(* ===== verification/Prelude.v ===== *)
(** * fakessh: a verification development

    fakessh (Go) is an SSH honeypot.  A client that gets in talks to a fake shell
    ([modules/fakeshell]) over an SSH channel, or to a git server
    ([modules/gitserver]).  Nothing the client sends may reach the host: the
    shell parses a small language, runs built-in fakes over a read-only in-memory
    filesystem, and keeps bounded per-session state.  This development translates
    the program's own logic into executable Rocq functions and proves what makes
    it correct.

    ** Conventions

    A Go string or byte slice is a list of bytes ([gostring]); [int] and [int64]
    values that are lengths, counts or statuses are [Z], in ranges the theorems
    bound, so they do not overflow; the byte arithmetic of UTF-8 and the parsing
    of decimal numbers ([Atoi], with its 64-bit range) are written out.  A
    fallible function returns [res A]: a value or an [error] with its message and
    the sentinels [errors.Is] finds in it.  A Go map is a [gmap]; where the code
    ranges over one, the order is a parameter.  Code that is not in the
    repository or is the environment is a parameter: Unicode case tables
    ([UnicodeTables]), the read operations of afero ([Fs]), the outcome of channel
    writes, the clock and map iteration order ([Host]), [os.Lstat], the syntax of
    floats and durations ([GoNumbers]; [float64] values are exact), signatures
    ([SigLib], and behind the interfaces [SSHKeys] and [KeyLib] of the components that
    only use keys), PEM and ASN.1, IP addresses ([NetLib]), token buckets ([RateLib],
    with the laws they document in [RateLaws]).  Where
    goroutines interact, the component is a step relation whose steps are the
    atomic actions: what a mutex protects is one step.  Where one goroutine runs
    alone, mutexes are not modelled.

    ** Files

    - [Prelude]: byte strings, results, errors, automation, list lemmas (this file).
    - [GoStrings]: packages utf8, unicode, strings, strconv and sort, as used.
    - [GoPath], [Glob]: package path; [Glob] proves that [Match], which commits to
      the first fit of each chunk, agrees with the declarative reading of a pattern.
    - [Paths]: [cmds/path.go], resolution of fake paths.
    - [Input]: [input.go], command boundaries in the byte stream and input bounds.
    - [Syntax]: [syntax.go], tokenizer and parser; an index into the input becomes
      the suffix from there.
    - [Dynamic]: [cmds/dynamic.go], the per-session metadata store.
    - [ShellConf]: [conf/config.go] and [modules/opt.go].
    - [Runner]: [cmds/types.go] and [cmds/profile.go]: the [World] a command acts on
      (runner, shared counting writers, bytes sent, event log) and the state monad
      [M] of commands.
    - [Expand]: [syntax_expand.go], variables, globs and environments; cleanup
      closures are the data they capture.
    - [Redirect]: [syntax_expand.go], fake redirections.
    - [Commands]: [cmds/base.go] and [cmds/recon.go], the built-ins.
    - [Shell]: [fakeshell.go], execution and the run loop as a step function on
      [LoopState].
    - [ShellFrame], [Session]: what commands can change, and the theorems about whole
      sessions.
    - [SshWire], [SshMessages]: [third/ssh/messages.go], Marshal and Unmarshal over
      struct types, every message and [decode]; the class [Message] ties a Go struct
      to its fields.
    - [SshChannel], [SshMux]: [channel.go], [buffer.go], the windows of [common.go]
      and [mux.go]: channels and the packet loop as a step relation; a Go channel is
      a list, a sender beyond its capacity is blocked.
    - [GoIO]: readers with their outcomes, and little-endian numbers.
    - [Poly1305]: [third/ssh/internal/poly1305], the authenticator in 64-bit limbs.
    - [GoCrypto], [SshCipher]: [cipher.go] and [mac.go]: stream, GCM, CBC and ChaCha20
      packet ciphers over an interface of cryptographic primitives with their laws
      ([CryptoLib], [CryptoLaws]); CTR and CBC are written out.
    - [SshTransport]: [transport.go] and the responses of [fakessh_antiscan.go]: sequence
      numbers, key derivation and key changes, version lines.
    - [KexLib], [SshKex]: [kex.go] and [mlkem.go], both sides of the five families of key
      exchange; a side is a tree of what it sends, receives and asks of its transport, so
      that the peer is arbitrary.  Groups, curves, X25519 and ML-KEM are the class [KexLib]
      with the laws of [KexLaws].
    - [SshHandshake]: [enterKeyExchange] of [handshake.go] with negotiation, host keys and
      the change of keys; [SshRekey]: the goroutines of a [handshakeTransport] as a step
      relation over the read loop, the key exchange loop and the writers.
    - [SshKeys], [SshSigners], [SshCerts]: [keys.go] and [certs.go]: every type of public key
      and certificates with their wire formats and verification; signers and their
      algorithms; the checks of a [CertChecker] and the signing of certificates.
    - [GoNet]: host and port of an address, as package net splits them.
    - [KeyFiles]: the authorized_keys and known_hosts entries of [keys.go];
      [KnownHosts]: [knownhosts/knownhosts.go], the lines of known_hosts files and the
      host key callback made of them.
    - [Bcrypt], [PrivKeys], [HostKeys]: [internal/bcrypt_pbkdf], the OpenSSH format of private
      keys, [ParsePrivateKey], and the host keys of the server ([key.go], the start of
      [main], [utils/utils.go]).
    - [ClientAuth]: [client_auth.go], the user authentication of a client with all its
      methods, in a state monad with the outcomes of Go and a log of packets;
      [ClientLogin]: that client against [serverAuthenticate]; [ClientSession]:
      [session.go] and the handlers of [client.go], as a step relation over the caller, the
      reader of requests, the copies and the goroutine behind the pipe of standard input.
    - [RootPaths], [RootTar], [RootZip], [RootFS]: [rootfs.go], loading of the root
      filesystem: entry names and node counter; stacked readers and the tar loop;
      the zip preflight and entries; the directory walk and [LoadRootFS].  The
      operating system ([RootHost]), afero ([OutFs]), archive/tar, archive/zip and
      compress/gzip are interfaces with the laws the loaders rely on.
    - [GitPath]: [gitserver/path.go], canonical repository paths.
    - [GitRequest]: [gitserver/request.go], tokenizing and parsing of exec commands.
    - [GitConfig]: [gitserver/config.go]; validation returns the updated
      configuration and the error, since it works in place.
    - [GitServer]: [gitserver/auth.go], [Authorize] and [ResolveLocalRepo] of
      [request.go], [shell_unix.go] and the construction of backend commands; the
      classes [SSHKeys] and [HostFS] (with [HostFSLaws]) stand for the SSH key
      operations and for the host's file system and users.
    - [GitSession]: [HandleSession] of [gitserver/server.go] as a step relation over
      its goroutines, labelled with what the environment does, with the actions it performs
      as a trace; exit status, return and close are steps of their own.
    - [GitBackend]: slots ([auth.go], [serveLocal]) and the life of a child process
      ([backend_local_lifecycle.go]), also as step relations; [GitSsh]: [serveSSH] of
      [backend_ssh.go] with its goroutines, the one that the session starts to read the
      frontend included, and what it does to the connection.
    - [GoEncoding], [Logging]: packages base64 and json and the format of times, as
      used; [logging.go], the bounded session log, with the outcome of every write as
      a parameter.
    - [GoFloat], [AppConf]: [conf/conf.go], [flags.go], [set_utils.go], [default.go]
      and [utils/rateconf.go]: defaults, validation, merging of the command line.
    - [Auth]: password authentication and anti-scan behaviour ([main.go],
      [antiscan.go], [third/ssh/fakessh_antiscan.go]).
    - [SshAlgos]: algorithm names, tables, negotiation and defaults.
    - [SshAuth]: [serverAuthenticate] of [third/ssh/server.go] with all its methods,
      in a state monad with fatal errors.
    - [RateLimit]: [rate.go].
    - [Server]: [ssh.go] and the callbacks of [main.go]: accept loop and connection
      handlers as a step relation that uses [SshAuth], [Auth], [GitServer] and
      [RateLimit].

    ** What the theorems show

    Syntax: the parser is total, accepts only well-formed lines without
    substitution, and inverts quoting.  Paths: resolution is confined to the fake
    root, exactly characterised and idempotent.  Store: it refines an
    insertion-ordered list with unique paths and is bounded in every reachable
    state.  Expansion: command variables are restored exactly, the session
    environment is bounded but for [PWD], pathname expansion is exact.  Redirections: they apply
    entirely or not at all and record bounded sizes.  Commands: touched files are
    visible, listings exact, and no command changes more than its frame.  Session:
    whatever the client sends, the loop terminates on finite input, keeps the
    session invariant and its own bounds, logs start, commands and end, and fails
    closed when set-up failed.  Two theorems record deviations from comments
    in the code: [PWD] can be set to anything, and then a redirection can be
    half applied.

    Root filesystem: a tar stream and a zip archive load exactly when they are within
    every cap and hold only directories and regular files under acceptable names, and
    the result is exactly their tree; the zip preflight is characterised by the layout of
    the file; the directory walk ends on every host, leaves no file open and stays
    within the cap.

    Git server: repository names are characterised exactly and normal forms are
    fixed points; parsed commands are one of three services and print back;
    validated configurations are valid and stable; a key gets in iff the key file
    declares it, and a request is authorised iff the configuration says so;
    resolved repositories stay under the root; backend commands carry one quoted
    path.  A session shows one of two traces, at most one backend per session, and
    serves clients that follow the protocol in every run that is not disturbed.  Local processes are bounded in number,
    reaped exactly once and never signalled afterwards, and waiting for them ends; the
    SSH backend is the configured one, gets one command, and is left closed, with at most the reader of the frontend still running.

    SSH library: messages are decoded to what was encoded and to values of their Go
    types; a channel stays within the windows of both sides in every interleaving,
    sends nothing after its close, and writes all data in order; both ends negotiate
    the same algorithms; authentication ends, bounds the rejected attempts, and
    succeeds only on a request whose user, with the password or key in it, a callback
    accepted, with a valid signature for a key; the one-time authenticator computes the polynomial it stands for; a packet
    cipher accepts exactly the frames of its keys, a conversation with key changes is
    read as it was written, and reading ends without a panic on every input and answers
    as configured.  Two honest ends of a key exchange agree on hash, secret and session,
    any other peer can at most make it fail, the hash binds the transcript, and a client
    changes keys only after the host key was verified and accepted; in every interleaving
    of the goroutines the queue of packets is bounded and in order, and only messages of
    the exchange go out while it runs.  One theorem shows that rejecting a channel can drop another.
    Keys: public keys, certificates and private keys are read back as written, and what is
    read passed every check; good signers sign what their key verifies; a certificate is
    accepted exactly when its contents, its authority and the time allow it; key files
    yield the key of the first line that has one; the known hosts callback decides as the
    lines say; the server starts only with the signers of its configured or generated keys.
    Clients: a client signs only for keys the server acknowledged, believes in success only
    on the server's word, and logs in to a server that accepts its key; a session starts one
    command, and [Wait] reports exactly how it ended.

    Server: passwords are accepted as configured, never for the git user, and the
    delay does not depend on the outcome; merging flags does not depend on their
    order; connections are counted exactly and within their limits; a request takes
    tokens from all buckets or none, and cleaning up buckets is invisible; a git
    session needs a key that was accepted and proved.

    Log: it never exceeds its limits, whatever is logged and however writes fail; it
    is a sequence of records; nothing is lost before a limit; a logged command can be
    read back.

    ** Fuel

    Recursions that are not structural take fuel: the length of the input for the
    tokenizer, the parser, rune loops and variable expansion (each round consumes
    at least a byte or token; [parseShellLine_total] shows that the parser never
    runs out), three per input byte and packet plus two for the run loop
    ([RunLoop_terminates]), one more than the 128 attempts for authentication
    ([serverAuthenticate_bounded]), the packets left for a GSS-API exchange
    ([gss_rounds_returns]), and in the root filesystem loaders two more than the cap of
    10000 nodes or headers and the bytes asked for ([LoadRootFS_safe] shows that none
    runs out), one more than the bytes received for skipping ignored packets
    ([readPacket_correct]), the bytes available for drawing a private number, nine
    messages for a key exchange between two honest ends ([kex_agreement]), two levels for
    the key inside a certificate ([ParsePublicKey_correct]), the lines of a key file, the
    block size for padding, and for a client one more than the 64 attempts, one round per packet read, twice the signers, and a parameter for retries without
    a limit.

    ** Not modelled

    The build without git server ([gitserver.Embedded] is taken as true).  Rounding of
    [float64]: the success ratio is compared with exact fractions.  Panics that earlier checks
    exclude: a nil entry in the list of users ([CheckConfig] refuses it) and a nil authority
    in a certificate.  Reading from a channel and giving back the window is one step.
    The creation of log files, the pipes of the local git backend, deadlines and timers of
    connections, and of the vendored SSH library ([third/ssh]) the cryptographic primitives,
    forwarding, the agent, and the set-up of client connections and control sockets. *)From Stdlib Require Import Ascii String ZArith Lia.
From stdpp Require Import base gmap strings list sorting.
#[export] Set Warnings "-clear-no-such-hyp".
+++++
Task objective :: Would you count the lines in the entries that hold "preflight" and reply with only the count?

Exercise solution :: 2